On the Nonexistence of the Ding-Helleseth-Martinsens Constructions of Almost Difference Set for Cyclotomic Classes of Order 6

TL;DR

This paper proves that the Ding-Helleseth-Martinsens construction method cannot be applied to cyclotomic classes of order 6, impacting the development of sequences with optimal autocorrelation for communication systems.

Contribution

It demonstrates the nonexistence of a previously proposed construction method for almost difference sets of cyclotomic classes of order 6.

Findings

No such constructions exist for order 6 classes

Impacts the design of pseudorandom sequences with optimal autocorrelation

Clarifies limitations of the Ding-Helleseth-Martinsens method

Abstract

Pseudorandom sequences with optimal three-level autocorrelation have important applications in CDMA communication systems.

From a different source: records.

(** The longest extent of at most 32768 blocks, or hole of at most 32767, that starts at an
    entry of a table of [n] entries. *)
Record longest_run (n start : Z) (Extent : EXT4_EXTENT) : Prop := {
  run_bounds : 1 <= Ext4GetExtentLength Extent ∧ start + Ext4GetExtentLength Extent <= n;
  run_hi : ee_start_hi Extent = 0;
  run_lo : ee_start_lo Extent = table_entry start;
  run_uninit : EXT4_EXTENT_IS_UNINITIALIZED Extent = (table_entry start =? 0);
  run_len : u16 (ee_len Extent);
  run_blocks : ∀ j, 0 <= j < Ext4GetExtentLength Extent →
    table_entry (start + j) = if EXT4_EXTENT_IS_UNINITIALIZED Extent then 0 else table_entry start + j;
  run_longest : let c := Ext4GetExtentLength Extent in
    c = (if EXT4_EXTENT_IS_UNINITIALIZED Extent then 32767 else 32768) ∨ start + c = n ∨
    table_entry (start + c) ≠ (if EXT4_EXTENT_IS_UNINITIALIZED Extent then 0 else table_entry start + c);
}.

Lemma Ext4GetExtentInBlockMap_spec n start b (s : S) :
  0 <= start < n → 4 * n <= size Buffer →
  wp (Ext4GetExtentInBlockMap Buffer n start b)
    (λ e s', s' = s ∧ ee_block e = b ∧ longest_run n start e) (λ _ _, False) s.
Proof using HBuffer.
  intros Hs Hn. unfold Ext4GetExtentInBlockMap. apply wp_bind, wp_rd32; [lia|lia|]. cbv zeta.
  pose proof (load_u32 Buffer (4 * start) HBuffer) as Hr. fold (table_entry start) in Hr. unfold is_uint in Hr.
  assert (∀ j, 0 <= j < 1 → j = 0) as H01 by lia. unfold EXT4_BLOCK_FILE_HOLE.
  destruct (Z.eqb_spec (table_entry start) 0) as [Hz|Hz]; apply wp_bind.
  - eapply wp_mono; [apply HoleLoop_spec; [lia|by compute|lia|]| |done].
    { intros j ->%H01. by rewrite Z.add_0_r. }
    unfold EXT4_EXTENT_MAX_INITIALIZED. intros c s' (-> & Hc & Hm & Hall & Hend). apply wp_ret. split; [done|]. split; [done|].
    rewrite wrap_small by (unfold is_uint; lia).
    assert (EXT4_EXTENT_IS_UNINITIALIZED (mkExtent b (32768 + c) 0 0) = true) as Hu by (apply Z.ltb_lt; cbn; unfold EXT4_EXTENT_MAX_INITIALIZED; lia).
    assert (Ext4GetExtentLength (mkExtent b (32768 + c) 0 0) = c) as Hlen.
    { unfold Ext4GetExtentLength. rewrite Hu. cbn. unfold EXT4_EXTENT_MAX_INITIALIZED. lia. }
    split; rewrite ?Hu, ?Hlen; cbn; rewrite ?Hz; done || lia || (unfold is_uint; lia).
  - replace (table_entry start) with (table_entry start + 1 - 1) at 1 by lia.
    eapply wp_mono; [apply (RunLoop_spec _ (table_entry start)); [lia|by compute|lia|lia|lia|]| |done].
    { intros j ->%H01. by rewrite !Z.add_0_r. }
    unfold EXT4_EXTENT_MAX_INITIALIZED. intros c s' (-> & Hc & Hm & Hb & Hall & Hend). apply wp_ret. split; [done|]. split; [done|].
    assert (EXT4_EXTENT_IS_UNINITIALIZED (mkExtent b c 0 (table_entry start)) = false) as Hu by (apply Z.ltb_ge; cbn; unfold EXT4_EXTENT_MAX_INITIALIZED; lia).
    assert (Ext4GetExtentLength (mkExtent b c 0 (table_entry start)) = c) as Hlen by (unfold Ext4GetExtentLength; by rewrite Hu).
    split; rewrite ?Hu, ?Hlen; cbn; rewrite ?(proj2 (Z.eqb_neq _ _) Hz); done || lia || (unfold is_uint; lia).
Qed.
End Table.

(** ** Looking up a block *)

Section Lookup.
Context `{OC : !OrderedCollectionLib (loc * EXT4_EXTENT) Z, !Platform, HOk : !PlatformOk, !Firmware}.
Context (P : EXT4_PARTITION) (HP : PartitionOk P) (F : EXT4_FILE) (HF : FileOk P F).

Abbreviation Entries := (BlockSize P / 4).

(** The table a path leads to: the inode's own, or one read from the disk. *)
Inductive table_at : list Z → list Z → Prop :=
| table_root : table_at [] (i_data F)
| table_step path Table i data t :
    table_at path Table → table_entry Table i ≠ 0 →
    ReadDisk t (table_entry Table i * BlockSize P) (BlockSize P) = inr data → table_at (path ++ [i]) data.

(** The block of the disk that holds a logical block; zero for a hole. *)
Definition block_at (LogicalBlock Block : Z) : Prop :=
  ∃ path i Table, block_path EXT4_TIND_BLOCK Entries LogicalBlock (path ++ [i]) ∧ table_at path Table ∧
    Block = table_entry Table i.

(** The number of entries of a table that are data blocks. *)
Definition data_entries (path : list Z) : Z := match path with [] => EXT4_DBLOCKS | _ => Entries end.

Lemma size_i_data : size (i_data F) = 60.
Proof using HF.
  unfold i_data. rewrite size_slice; [done|by vm_compute|lia|]. rewrite (fo_inode P F HF).
  change (offset_of EXT4_INODE "i_data") with 40. unfold SIZEOF_EXT4_INODE. lia.
Qed.

Lemma bytes_i_data : bytes (i_data F).
Proof using HF. apply bytes_slice, (fo_inode_bytes P F HF). Qed.

(** The elements of a path. *)
Lemma block_path_split Root E l path : block_path Root E l path → ∃ q i, path = q ++ [i].
Proof.
  intros []; [by eexists [], _|by eexists [_], _|by eexists [_; _], _|by eexists [_; _; _], _].
Qed.

Lemma block_path_lookup Root E l path k x :
  0 <= Root < 15 → block_path Root E l path → path !! k = Some x → 0 <= x < match k with O => 15 | _ => E end.
Proof.
  intros HRoot [] Hk; unfold EXT4_DBLOCKS, EXT4_IND_BLOCK, EXT4_DIND_BLOCK in *;
    destruct k as [|[|[|[|k]]]]; cbn in Hk; simplify_eq; cbn; lia.
Qed.

(** The blocks behind an entry have the entries behind it. *)
Lemma block_path_next Root E l q i j :
  block_path Root E l (q ++ [i]) → 0 <= j → i + j < (match q with [] => EXT4_DBLOCKS | _ => E end) →
  block_path Root E (l + j) (q ++ [i + j]).
Proof.
  intros Hp Hj Hlt. remember (q ++ [i]) as path eqn:Hpath. destruct Hp;
    (destruct q as [|q1 [|q2 [|q3 [|q4 q]]]]; try discriminate Hpath); try (by destruct q);
    cbn in Hpath; simplify_eq; cbn [app] in Hlt |- *.
  - apply path_direct. lia.
  - rewrite <- Z.add_assoc. apply path_singly. lia.
  - replace (_ + j) with (EXT4_DBLOCKS + E + (q2 * E + (i + j))) by lia. apply path_doubly; lia.
  - replace (_ + j) with (EXT4_DBLOCKS + E + E * E + ((q2 * E + q3) * E + (i + j))) by lia. apply path_trebly; lia.
Qed.

(** Below the trebly indirect blocks the code's paths are those of the format. *)
Lemma block_path_root Root Root' E l path :
  0 <= E → l < first_trebly E → block_path Root E l path → block_path Root' E l path.
Proof.
  unfold first_trebly. intros HE Hl Hp. destruct Hp as [?|?|?|a b c]; [by apply path_direct|by apply path_singly|by apply path_doubly|].
  exfalso. nia.
Qed.

(** What a successful lookup returns: the longest run of the table the code's path leads to. *)
Definition block_extent (LogicalBlock : Z) (Extent : EXT4_EXTENT) : Prop :=
  ee_block Extent = LogicalBlock ∧
  ∃ path i Table, block_path EXT4_DIND_BLOCK Entries LogicalBlock (path ++ [i]) ∧ table_at path Table ∧
    longest_run Table (data_entries path) i Extent.

(** Below the trebly indirect blocks, every block of the extent is where the block map says. *)
Lemma block_extent_maps LogicalBlock Extent :
  block_extent LogicalBlock Extent →
  ee_block Extent = LogicalBlock ∧ 0 < Ext4GetExtentLength Extent ∧
  (LogicalBlock < first_trebly Entries → ∀ j, 0 <= j < Ext4GetExtentLength Extent →
    block_at (LogicalBlock + j)
      (if EXT4_EXTENT_IS_UNINITIALIZED Extent then 0 else ee_start_lo Extent + j)).
Proof using HP.
  destruct (entries_cases P HP) as (HE & _). intros (Hb & path & i & Table & Hp & Ht & Hr). destruct (run_bounds _ _ _ _ Hr) as [Hc Hend].
  split_and!; [done|lia|]. intros Hl j Hj. exists path, (i + j), Table. split_and!; [|done|].
  - apply block_path_next; [apply (block_path_root EXT4_DIND_BLOCK); [lia|done|done]|lia|]. unfold data_entries in Hend. destruct path; lia.
  - rewrite (run_blocks _ _ _ _ Hr j Hj), (run_lo _ _ _ _ Hr). done.
Qed.

(** *** The walk *)

(** The buffer is allocated and nothing else has changed. *)
Definition with_buffer (x : loc) (s s' : ext4) : Prop := s' ≡ with_Buffers (<[x := BlockSize P]> (Buffers s)) s.

Lemma with_buffer_freed x s s' :
  Buffers s !! x = None → with_buffer x s s' → with_Buffers (delete x (Buffers s')) s' ≡ s.
Proof.
  intros Hx (H1 & H2 & H3 & H4). cbn in *. split_and!; cbn; [done|done| |done]. rewrite H3. by apply delete_insert_id.
Qed.

Lemma with_buffer_lookup x s s' : with_buffer x s s' → Buffers s' !! x = Some (BlockSize P).
Proof. intros (_ & _ & H3 & _). rewrite H3. apply lookup_insert_eq. Qed.

(** Freeing the buffer on an error path. *)
Lemma wp_free_and_raise {A} x e s s' (Q : A → ext4 → Prop) (E : RETURN_STATUS → ext4 → Prop) :
  Buffers s !! x = None → with_buffer x s s' → (∀ s'', s'' ≡ s → E e s'') → wp (free_and_raise (Some x) e) Q E s'.
Proof.
  intros Hx Hs HE. apply wp_bind. eapply wp_FreeBuffer; [by eapply with_buffer_lookup|].
  apply wp_raise, HE. by apply with_buffer_freed.
Qed.

(** What the buffer holds after [k] steps. *)
Definition contents_ok (path : list Z) (k : Z) (Contents : list Z) : Prop :=
  if k =? 0 then Contents = [] else table_at (take (Z.to_nat k) path) Contents ∧ size Contents = BlockSize P ∧ bytes Contents.

(** The errors of a walk: an indirect block on the path is missing or cannot be read. *)
Definition walk_error (Root LogicalBlock : Z) (e : RETURN_STATUS) : Prop :=
  ∃ path i rest Table, block_path Root Entries LogicalBlock (path ++ i :: rest) ∧ rest ≠ [] ∧ table_at path Table ∧
    (e = RETURN_NO_MAPPING ∧ table_entry Table i = 0 ∨
     table_entry Table i ≠ 0 ∧ ∃ t, ReadDisk t (table_entry Table i * BlockSize P) (BlockSize P) = inl e).

Lemma ReadIndirect_spec x s path l k Contents s' :
  Buffers s !! x = None → block_path EXT4_DIND_BLOCK Entries l path → 0 <= k < Z.of_nat (length path) - 1 →
  with_buffer x s s' → contents_ok path k Contents →
  wp (ReadIndirect P F (Some x) path k Contents)
    (λ data s'', with_buffer x s s'' ∧ contents_ok path (k + 1) data)
    (λ e s'', s'' ≡ s ∧ walk_error EXT4_DIND_BLOCK l e) s'.
Proof using HP HF HOk.
  intros Hx Hp Hk Hs Hc. destruct (lookup_lt_is_Some_2 path (Z.to_nat k)) as [i Hi]; [lia|].
  assert (0 <= EXT4_DIND_BLOCK < 15) as HRoot by by compute.
  pose proof (block_path_lookup _ _ _ _ _ _ HRoot Hp Hi) as Hir. destruct (BlockSize_bounds P HP) as [HB _].
  assert (path = take (Z.to_nat k) path ++ i :: drop (S (Z.to_nat k)) path) as Hsplit by (symmetry; by apply take_drop_middle).
  assert (drop (S (Z.to_nat k)) path ≠ []) as Hrest by (intros Hnil%(f_equal length); rewrite length_drop in Hnil; cbn in Hnil; lia).
  assert (block_path EXT4_DIND_BLOCK Entries l (take (Z.to_nat k) path ++ i :: drop (S (Z.to_nat k)) path)) as Hp' by by rewrite <- Hsplit.
  clear Hsplit.
  destruct (entries_cases P HP) as (_ & HE & _).
  assert (∃ Table, table_at (take (Z.to_nat k) path) Table ∧ bytes Table ∧ 4 * i + 4 <= size Table ∧
    ∀ (Q : Z → ext4 → Prop) E, Q (table_entry Table i) s' → wp (if k =? 0 then rd32 (i_data F) i else rd32 Contents i) Q E s')
    as (Table & Ht & Hb & Hsz & Hrd).
  { unfold contents_ok in Hc. destruct (Z.eqb_spec k 0) as [->|Hk0].
    - change (Z.to_nat 0) with 0%nat in Hir. cbv iota in Hir.
      exists (i_data F). rewrite size_i_data. split_and!; [exact table_root|apply bytes_i_data|lia|].
      intros. apply wp_rd32; [lia|rewrite size_i_data; lia|done].
    - destruct Hc as (Ht & Hsz & Hb). destruct (Z.to_nat k) eqn:Hkn; [lia|].
      exists Contents. split_and!; [done|done|lia|]. intros. apply wp_rd32; [lia|lia|done]. }
  unfold ReadIndirect, path_entry. apply wp_bind. rewrite Hi. apply wp_ret, wp_bind, Hrd.
  pose proof (load_u32 Table (4 * i) Hb) as Hu. fold (table_entry Table i) in Hu. unfold is_uint, EXT4_BLOCK_FILE_HOLE in *.
  destruct (Z.eqb_spec (table_entry Table i) 0) as [Hz|Hz].
  { eapply wp_free_and_raise; [done..|]. intros s'' Hs''. split; [done|].
    exists (take (Z.to_nat k) path), i, (drop (S (Z.to_nat k)) path), Table. split_and!; [done|done|done|by left]. }
  apply wp_bind. eapply wp_BufferSize; [by eapply with_buffer_lookup|]. apply wp_bind, wp_attempt.
  eapply wp_mono; [apply Ext4ReadBlocks_spec; lia| |].
  - intros data s'' (-> & _ & _ & Hd & Hds & Hdb). rewrite Z.mul_1_l in Hd, Hds. apply wp_ret. split; [done|].
    unfold contents_ok. rewrite (proj2 (Z.eqb_neq _ _)) by lia.
    replace (Z.to_nat (k + 1)) with (S (Z.to_nat k)) by lia. rewrite (take_S_r _ _ _ Hi).
    split_and!; [by eapply table_step|done|done].
  - intros e s'' (Hs'' & He). rewrite Z.mul_1_l in He. cbn.
    eapply wp_free_and_raise; [done|by unfold with_buffer; rewrite Hs''|]. intros s3 Hs3. split; [done|].
    destruct He as [[-> He]|He]; [|exists (take (Z.to_nat k) path), i, (drop (S (Z.to_nat k)) path), Table; split_and!; [done|done|done|right; eauto]]. exfalso. destruct platform_uintn as [HW|HW]; rewrite HW in He; nia.
Qed.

Constructing the sequences with three-level autocorrelation is equivalent to finding cyclic almost difference sets as their supports. In a paper of Ding, Helleseth, and Martinsen, the authors developed a new method known as the Ding-Helleseth-Martinsens Constructions in literature to construct the almost difference set using product set between GF(2) and union sets of cyclotomic classes of order 4. In this correspondence, we show that there do not exist such constructions for cyclotomic classes of order 6.